João significa “Deus é misericórdia”. Ele vem e aponta a luz que é Jesus, aquele que salva (Cf. Jo 1, 7-12). Trabalhamos em nós o sentimento de misericórdia? Podemos dizer que nossa vida aponta a luz que é Jesus? Nossas atitudes correspondem a nossas palavras, às realidades que celebramos? “É preciso que ele cresça e que eu diminua” (Jo 3, 30).

Pe. Aureliano de Moura Lima, SDN

 

Fé confiante e as tempestades da vida

aureliano, 21.06.24

12º Domingo do TC - B - 23 de junho 2021.jpg

12º Domingo do Tempo Comum [23 de junho de 2024]

   [Mc 4,35-41]

A semente da fé lançada no coração humano pelo batismo precisa ser cultivada, regada, adubada para germinar, crescer e produzir frutos. O evangelista coloca Jesus fazendo um caminho com os discípulos. Depois de lhes falar a respeito da semente, leva-os a atravessar o mar. A fé vai ser provada.

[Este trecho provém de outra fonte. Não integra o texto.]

Lemma summary_statistics_cases df :
  df <> [] ->
  (shapes_compatible (prim_count df) (kruskal_count df) = true ->
   exists s, summary_statistics df = Ok s) /\
  (shapes_compatible (prim_count df) (kruskal_count df) = false ->
   summary_statistics df = Raise ValueError).
Proof.
  intros Hne. rewrite (summary_statistics_rows df Hne). unfold rbind.
  destruct (win_counts_cases df) as [Wok Wbad].
  destruct (allclose_cases (map MST_Cost (select_algorithm "Prim" df))
              (map MST_Cost (select_algorithm "Kruskal" df))) as [Aok _].
  rewrite !length_map in Aok. split; intros H.
  - destruct (Wok H) as (wins & ->). destruct (Aok H) as (verdict & ->). eauto.
  - now rewrite (Wbad H).
Qed.

(** ** The generators *)

Section GeneratorFacts.
Context {lib : Library} {world : World}.

Lemma cost_verification_verdict_rows df :
  df <> [] ->
  cost_verification_verdict df =
    allclose
      (map MST_Cost (sort_values_Vertices (select_algorithm "Prim" df)))
      (map MST_Cost (sort_values_Vertices (select_algorithm "Kruskal" df))).
Proof.
  intros H. unfold cost_verification_verdict.
  destruct df as [|r df]; [congruence | reflexivity].
Qed.

Lemma plot_performance_ratio_raises df e output_dir :
  performance_ratio_series df = Raise e ->
  plot_performance_ratio df output_dir = ([], Raise e).
Proof.
  intros H. unfold plot_performance_ratio, lift, bind. now rewrite H.
Qed.

Lemma plot_performance_ratio_series df output_dir vertices ratios :
  performance_ratio_series df = Ok (vertices, ratios) ->
  plot_performance_ratio df output_dir =
    save output_dir "performance_ratio.png"
      (PerformanceRatioFigure vertices ratios (ratio_colors ratios)).
Proof.
  intros H. unfold plot_performance_ratio. rewrite H, bind_lift_ok. reflexivity.
Qed.

Lemma plot_mst_cost_verification_raises df e output_dir :
  cost_verification_verdict df = Raise e ->
  plot_mst_cost_verification df output_dir = ([], Raise e).
Proof.
  intros H. unfold plot_mst_cost_verification, lift, bind. now rewrite H.
Qed.

Lemma plot_mst_cost_verification_verdict df output_dir note :
  cost_verification_verdict df = Ok note ->
  plot_mst_cost_verification df output_dir =
    save output_dir "mst_cost_verification.png"
      (MSTCostFigure
         (line_series MST_Cost
            (sort_values_Vertices (select_algorithm "Prim" df)))
         (line_series MST_Cost
            (sort_values_Vertices (select_algorithm "Kruskal" df)))
         note).
Proof.
  intros H. unfold plot_mst_cost_verification. rewrite H, bind_lift_ok. reflexivity.
Qed.
(** A correlation is recorded exactly when the relay call returns: the row
    links this message to the sender's open ticket under the id the
    transport returned, and (when no row of another origin already holds
    that id) the relayed id resolves back to the message and the ticket.
    When the relay call raises, the handler still returns and records
    nothing. *)
Theorem forward_to_support_records_relay now message w pre c :
  let run := forward_to_support SUPPORT_CHAT_ID SUPPORT_TOPIC_ID transport
               now message w in
  trace run.2 = trace w ++ pre ++ [c] →
  is_relay c = true →
  run.1 = Returned ()
  ∧ match transport (trace w ++ pre) c with
    | Some support_message_id =>
      ∃ ticket_id topic_id,
        get_open_ticket (chat_id message) (db run.2) = Some (ticket_id, topic_id)
        ∧ mkMapping (chat_id message) (message_id message) support_message_id ticket_id
          ∈ messages_mapping (db run.2)
        ∧ ((∀ r, r ∈ messages_mapping (db w) →
                 m_support_message_id r = support_message_id →
                 origin_key r = (chat_id message, message_id message)) →
           find_user_by_support_message support_message_id (db run.2)
           = Some (chat_id message, message_id message, ticket_id)
           ∧ get_ticket_by_support_message support_message_id (db run.2)
             = Some ticket_id)
    | None => messages_mapping (db run.2) = messages_mapping (db w)
    end.
Proof.
  intros run Htrace Hrel. subst run.
  assert (Hret : (forward_to_support SUPPORT_CHAT_ID SUPPORT_TOPIC_ID transport
                    now message w).1 = Returned ()).
  { destruct (forward_to_support_cases SUPPORT_CHAT_ID SUPPORT_TOPIC_ID transport
                now message w)
      as [[_ Hrun] | [(_ & ticket_id & topic_id & _ & Hrun)
                     | (_ & _ & topic_id & calls & Hcalls & Hrun)]].
    - by rewrite Hrun.
    - by rewrite Hrun, run_relay.
    - cbv zeta in Hrun. destruct Hrun as [Hrun | Hrun].
      + exfalso. rewrite Hrun in Htrace. cbn [snd trace] in Htrace.
        apply app_inv_head in Htrace. subst calls.
        apply Forall_app in Hcalls as [_ Hc].
        apply list.Forall_forall with (x := c) in Hc; [congruence|].
        by apply list_elem_of_singleton.
      + by rewrite Hrun, run_relay. }
  split; [exact Hret|].
  destruct (forward_to_support_shape now message w)
    as (pre' & d1 & Hm & Hpre & [[Ht Hd] | (c' & ticket_id & topic_id & _ & Ht & Hopen & Hd)]).
  - exfalso. rewrite Ht in Htrace. apply app_inv_head in Htrace. subst pre'.
    apply Forall_app in Hpre as [_ Hc].
    apply list.Forall_forall with (x := c) in Hc; [congruence|].
    by apply list_elem_of_singleton.
  - rewrite Ht in Htrace. apply app_inv_head in Htrace.
    apply app_inj_tail in Htrace as [-> ->]. rewrite Hd.
    destruct (transport (trace w ++ pre) c) as [sid|]; [|done].
    exists ticket_id, topic_id. split_and!.
    + by rewrite get_open_ticket_save_mapping.
    + unfold save_mapping, set_messages_mapping. cbn [messages_mapping].
      apply elem_of_app. right. by apply list_elem_of_singleton.
    + intros Hfresh.
      assert (Hfound := save_mapping_found (chat_id message) (message_id message)
                          sid ticket_id d1).
      rewrite Hm in Hfound. specialize (Hfound Hfresh).
      unfold find_user_by_support_message, get_ticket_by_support_message.
      by rewrite Hfound.
Qed.

End RelayFacts.

Lemma forward_to_support_records_relay_witness :
  let run := forward_to_support (-1001) None answering 1000 text_message start_world in
  find_user_by_support_message 103 (db run.2) = Some (42, 7, 1).
Proof.
  intros run.
  pose proof (forward_to_support_records_relay (-1001) None answering 1000
                text_message start_world
                (removelast (trace run.2))
                (List.last (trace run.2) (reply_text 0 []))
                eq_refl eq_refl) as [_ H].
  destruct H as (ticket_id & topic_id & Hopen & _ & Hfind).
  assert (Hid : ticket_id = 1).
  { vm_compute in Hopen. by injection Hopen as <- _. }
  subst ticket_id. apply Hfind. intros r Hr. by apply elem_of_nil in Hr.
Defined.

(** ** Opening and reusing tickets *)

Section TicketFlow.

Variable SUPPORT_CHAT_ID : Z.
Variable SUPPORT_TOPIC_ID : option Z.
Variable transport : list call → call → option Z.

(** The run of [forward_to_support] for a sender without open ticket: the
    ticket is created, the acknowledgement is sent, and only if that call
    returns is the message relayed. *)
Lemma forward_to_support_new_ticket now message w :
  is_user_blocked (chat_id message) (db w) = false →
  get_open_ticket (chat_id message) (db w) = None →
  ∃ topic_id calls,
    Forall (λ c, is_relay c = false) calls
    ∧ let user := from_user message in
      let ticket_id := next_ticket_id (db w) in
      let ack := acknowledgement (chat_id message) ticket_id in
      let w1 :=
        mkWorld (insert_ticket now (chat_id message) (u_username user)
                               (Some (u_first_name user)) topic_id (db w)).1
                (trace w ++ calls ++ [ack]) in
      forward_to_support SUPPORT_CHAT_ID SUPPORT_TOPIC_ID transport now message w
      = match transport (trace w ++ calls) ack with
        | None => (Raised, w1)
        | Some _ =>
          relay transport message
            (header_of (get_topic_mode (db w)) true ticket_id user)
            (send_kwargs_for SUPPORT_CHAT_ID SUPPORT_TOPIC_ID (get_topic_mode (db w))
                             topic_id (chat_id message))
            ticket_id w1
        end.
Proof.
  intros Hb Hopen.
  destruct (create_ticket_calls SUPPORT_CHAT_ID transport now (chat_id message)
              (u_username (from_user message))
              (Some (u_first_name (from_user message))) w)
    as (topic_id & calls & Hrun & Hcalls).
  exists topic_id, calls. split; [done|]. cbv zeta.
  unfold forward_to_support. rewrite run_bind, run_query, Hb.
  rewrite run_bind, run_query, Hopen.
  rewrite !run_bind, Hrun. cbn [fst snd]. rewrite run_bind.
  unfold acknowledgement. rewrite run_bot. cbn [db trace].
  destruct (transport (trace w ++ calls) _).
  - cbv beta iota. rewrite run_ret. cbv beta iota.
    rewrite run_bind, run_query, (app_assoc (trace w) calls). reflexivity.
  - by rewrite (app_assoc (trace w) calls).
Qed.
(** X14.  On an open, writable DenyAddress store, after any history of
    Set calls, repeated addresses included, every address of the history
    is stored with the value "0" and every other key reads as it did
    before: the list only grows. *)
Theorem deny_list_grows (db : leveldb.DB) (addresses : list string)
  (Hrw : leveldb.readOnly db = false) :
  exists db',
    apply_denies addresses (database.mkDenyAddress (Some db))
      = Ret (database.mkDenyAddress (Some db')) /\
    leveldb.readOnly db' = false /\
    (forall a, In a addresses ->
       leveldb.get (leveldb.entries db') a = Some "0") /\
    (forall k, ~ In k addresses ->
       leveldb.get (leveldb.entries db') k = leveldb.get (leveldb.entries db) k).
Proof.
  destruct db as [m ro]. simpl in Hrw. subst ro.
  destruct (apply_denies_writable addresses m) as (m' & Hrun & Hin & Hout).
  exists (leveldb.mkDB m' false). split; [exact Hrun|].
  split; [reflexivity|]. split; [exact Hin | exact Hout].
Qed.

Lemma deny_list_grows_witness :
  exists db',
    apply_denies ["addr1"; "addr2"; "addr1"]
      (database.mkDenyAddress (Some empty_db))
      = Ret (database.mkDenyAddress (Some db')) /\
    leveldb.readOnly db' = false /\
    (forall a, In a ["addr1"; "addr2"; "addr1"] ->
       leveldb.get (leveldb.entries db') a = Some "0") /\
    (forall k, ~ In k ["addr1"; "addr2"; "addr1"] ->
       leveldb.get (leveldb.entries db') k
       = leveldb.get (leveldb.entries empty_db) k).
Proof.
  apply (deny_list_grows empty_db ["addr1"; "addr2"; "addr1"]). reflexivity.
Defined.

(** ** The alert keys of the selected network *)

(** X15.  When the flags select a network and the engine opens the store
    at the resolved alert-key path, AlertKey.OpenDB on a closed store
    returns no error, makes that network the active one, and IsValid
    then answers true exactly when the two alert keys of that network are
    stored as "false". *)
Theorem alert_keys_follow_the_selection
  (E : Env) (sel : NetworkSelector) (P : checkpoint.Parsed)
  (g : checkpoint.globals) (db : leveldb.DB)
  (Hsel : checkpoint_selects P sel)
  (Hg : sel = MainNet -> checkpoint.activeNetParams g = MainNetParams E)
  (Hopen : OpenFile E
             (filepath.Join [checkpoint.defaultDataDir E;
                             checkpoint.netName E (selected_params E sel);
                             "alertkey_leveldb"]) = inl db) :
  checkpoint.AlertKey_OpenDB E P (checkpoint.mkAlertKey None) g
    = Ret (None, checkpoint.mkAlertKey (Some db),
           checkpoint.mkGlobals (selected_params E sel)) /\
  ((exists ak', checkpoint.IsValid (checkpoint.mkAlertKey (Some db))
                  (checkpoint.mkGlobals (selected_params E sel))
                = Ret (true, ak')) <->
   leveldb.get (leveldb.entries db)
     (chaincfg.AlertPubMainKey (selected_params E sel)) = Some "false" /\
   leveldb.get (leveldb.entries db)
     (chaincfg.AlertPubSubKey (selected_params E sel)) = Some "false").
Proof.
  split.
  - unfold checkpoint.AlertKey_OpenDB. cbn [checkpoint.Akdb].
    change (checkpoint.GetAlertKeyDbPath E P)
      with (checkpoint.GetDbPath E P checkpoint.alertKeyDbNamePrefix).
    rewrite (checkpoint_GetDbPath_selected E P sel g _ Hsel Hg).
    cbn [bind].
    change (checkpoint.alertKeyDbNamePrefix ++ "_" ++ checkpoint.defaultDbType)%string
      with "alertkey_leveldb".
    rewrite Hopen. reflexivity.
  - apply (IsValid_true_iff (checkpoint.mkGlobals (selected_params E sel)) db).
Qed.

Lemma alert_keys_follow_the_selection_witness :
  checkpoint.AlertKey_OpenDB alert_env testnet_cfg (checkpoint.mkAlertKey None)
    (checkpoint.init alert_env)
    = Ret (None, checkpoint.mkAlertKey (Some alert_db),
           checkpoint.mkGlobals (selected_params alert_env TestNet)) /\
  ((exists ak', checkpoint.IsValid (checkpoint.mkAlertKey (Some alert_db))
                  (checkpoint.mkGlobals (selected_params alert_env TestNet))
                = Ret (true, ak')) <->
   leveldb.get (leveldb.entries alert_db)
     (chaincfg.AlertPubMainKey (selected_params alert_env TestNet))
     = Some "false" /\
   leveldb.get (leveldb.entries alert_db)
     (chaincfg.AlertPubSubKey (selected_params alert_env TestNet))
     = Some "false").
Proof.
  apply (alert_keys_follow_the_selection alert_env TestNet testnet_cfg
           (checkpoint.init alert_env) alert_db).
  - split; reflexivity.
  - discriminate.
  - reflexivity.
Defined.

(** ** One height at a time *)

Section OneHeight.

Import leveldb.

Lemma get_remove_other m key k :
  k <> key -> get (remove m key) k = get m k.
Proof.
  intros Hne. induction m as [|[k0 v0] m IH]; simpl; [reflexivity|].
  destruct (String.compare key k0) eqn:Hc; simpl.
  - apply String.compare_eq_iff in Hc. subst k0.
    destruct (String.eqb_spec k key); [contradiction | reflexivity].
  - reflexivity.
  - rewrite IH. reflexivity.
Qed.

Lemma get_remove_same m key : sorted m -> get (remove m key) key = None.
Proof.
  intros Hs. apply get_None_keys. intros Hin.
  apply (remove_keys m key Hs) in Hin. destruct Hin as [_ Hne].
  apply Hne. reflexivity.
Qed.

End OneHeight.

(** X16.  On an open, writable UserCheckpoint store whose keys are in
    order, Add(h, x) stores x under the key of h and Delete(h) leaves
    nothing under it, and neither changes what is stored for any other
    64-bit height. *)
Theorem Add_and_Delete_touch_one_height
  (db : leveldb.DB) (h h' : Z) (x : string)
  (Hrw : leveldb.readOnly db = false)
  (Hsorted : leveldb.sorted (leveldb.entries db))
  (Hh : is_int64 h) (Hh' : is_int64 h') (Hne : h' <> h) :
  exists added deleted,
    checkpoint.Add (checkpoint.mkUserCheckpoint (Some db)) h x
      = Ret (checkpoint.mkUserCheckpoint (Some added)) /\
    checkpoint.Delete (checkpoint.mkUserCheckpoint (Some db)) h
      = Ret (checkpoint.mkUserCheckpoint (Some deleted)) /\
    leveldb.get (leveldb.entries added) (fmt.Sprintf_020d h) = Some x /\
    leveldb.get (leveldb.entries deleted) (fmt.Sprintf_020d h) = None /\
    leveldb.get (leveldb.entries added) (fmt.Sprintf_020d h')
      = leveldb.get (leveldb.entries db) (fmt.Sprintf_020d h') /\
    leveldb.get (leveldb.entries deleted) (fmt.Sprintf_020d h')
      = leveldb.get (leveldb.entries db) (fmt.Sprintf_020d h') /\
    leveldb.sorted (leveldb.entries added) /\
    leveldb.sorted (leveldb.entries deleted).
Proof.
  assert (Hkey : fmt.Sprintf_020d h' <> fmt.Sprintf_020d h).
  { intros Heq. apply Hne. apply Sprintf_inj; assumption. }
  exists (leveldb.mkDB (leveldb.put (leveldb.entries db) (fmt.Sprintf_020d h) x)
            false),
         (leveldb.mkDB (leveldb.remove (leveldb.entries db) (fmt.Sprintf_020d h))
            false).
  unfold checkpoint.Add, checkpoint.Delete, leveldb.Put, leveldb.Delete.
  cbn [checkpoint.Ucdb]. rewrite Hrw. cbn [leveldb.entries].
  split; [reflexivity|]. split; [reflexivity|].
  split; [rewrite get_put, String.eqb_refl; reflexivity|].
  split; [apply get_remove_same, Hsorted|].
  split.
  { rewrite get_put.
    destruct (String.eqb_spec (fmt.Sprintf_020d h') (fmt.Sprintf_020d h));
      [contradiction | reflexivity]. }
  split; [apply get_remove_other, Hkey|].
  split; [apply put_sorted, Hsorted | apply remove_sorted, Hsorted].
Qed.

Lemma Add_and_Delete_touch_one_height_witness :
  exists added deleted,
    checkpoint.Add (checkpoint.mkUserCheckpoint (Some two_heights_db)) 100 "x"
      = Ret (checkpoint.mkUserCheckpoint (Some added)) /\
    checkpoint.Delete (checkpoint.mkUserCheckpoint (Some two_heights_db)) 100
      = Ret (checkpoint.mkUserCheckpoint (Some deleted)) /\
    leveldb.get (leveldb.entries added) (fmt.Sprintf_020d 100) = Some "x" /\
    leveldb.get (leveldb.entries deleted) (fmt.Sprintf_020d 100) = None /\
    leveldb.get (leveldb.entries added) (fmt.Sprintf_020d 50)
      = leveldb.get (leveldb.entries two_heights_db) (fmt.Sprintf_020d 50) /\
    leveldb.get (leveldb.entries deleted) (fmt.Sprintf_020d 50)
      = leveldb.get (leveldb.entries two_heights_db) (fmt.Sprintf_020d 50) /\
    leveldb.sorted (leveldb.entries added) /\
    leveldb.sorted (leveldb.entries deleted).
Proof.
  apply (Add_and_Delete_touch_one_height two_heights_db 100 50 "x").
  - reflexivity.
  - simpl. split; [intros k' [<-|[]]; reflexivity|].
    split; [intros k' [] | exact I].
  - unfold is_int64, minInt64, maxInt64. lia.
  - unfold is_int64, minInt64, maxInt64. lia.
  - discriminate.
Defined.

Não podemos perder de vista que Marcos é o evangelista do ‘segredo messiânico’. Ou seja, Jesus não se dá a conhecer plenamente enquanto caminha com eles. Diante dos sinais e palavras de poder de Jesus eles se inquietam: “Quem é este?”. A resposta virá somente no final, na entrega de Jesus na cruz. O centurião romano fará a profissão de fé: “Verdadeiramente, este homem era filho de Deus” (Mc 15,39). Em outras palavras, Jesus deve ser reconhecido na fé. Os sinais que ele realiza devem levar o discípulo a depositar nele total confiança. Com Jesus, o discípulo deve entregar-se confiante nas mãos do Pai. Nesta confiança realiza sua missão, sabendo que o Pai não abandona na morte aqueles que viveram como seu Filho Amado viveu.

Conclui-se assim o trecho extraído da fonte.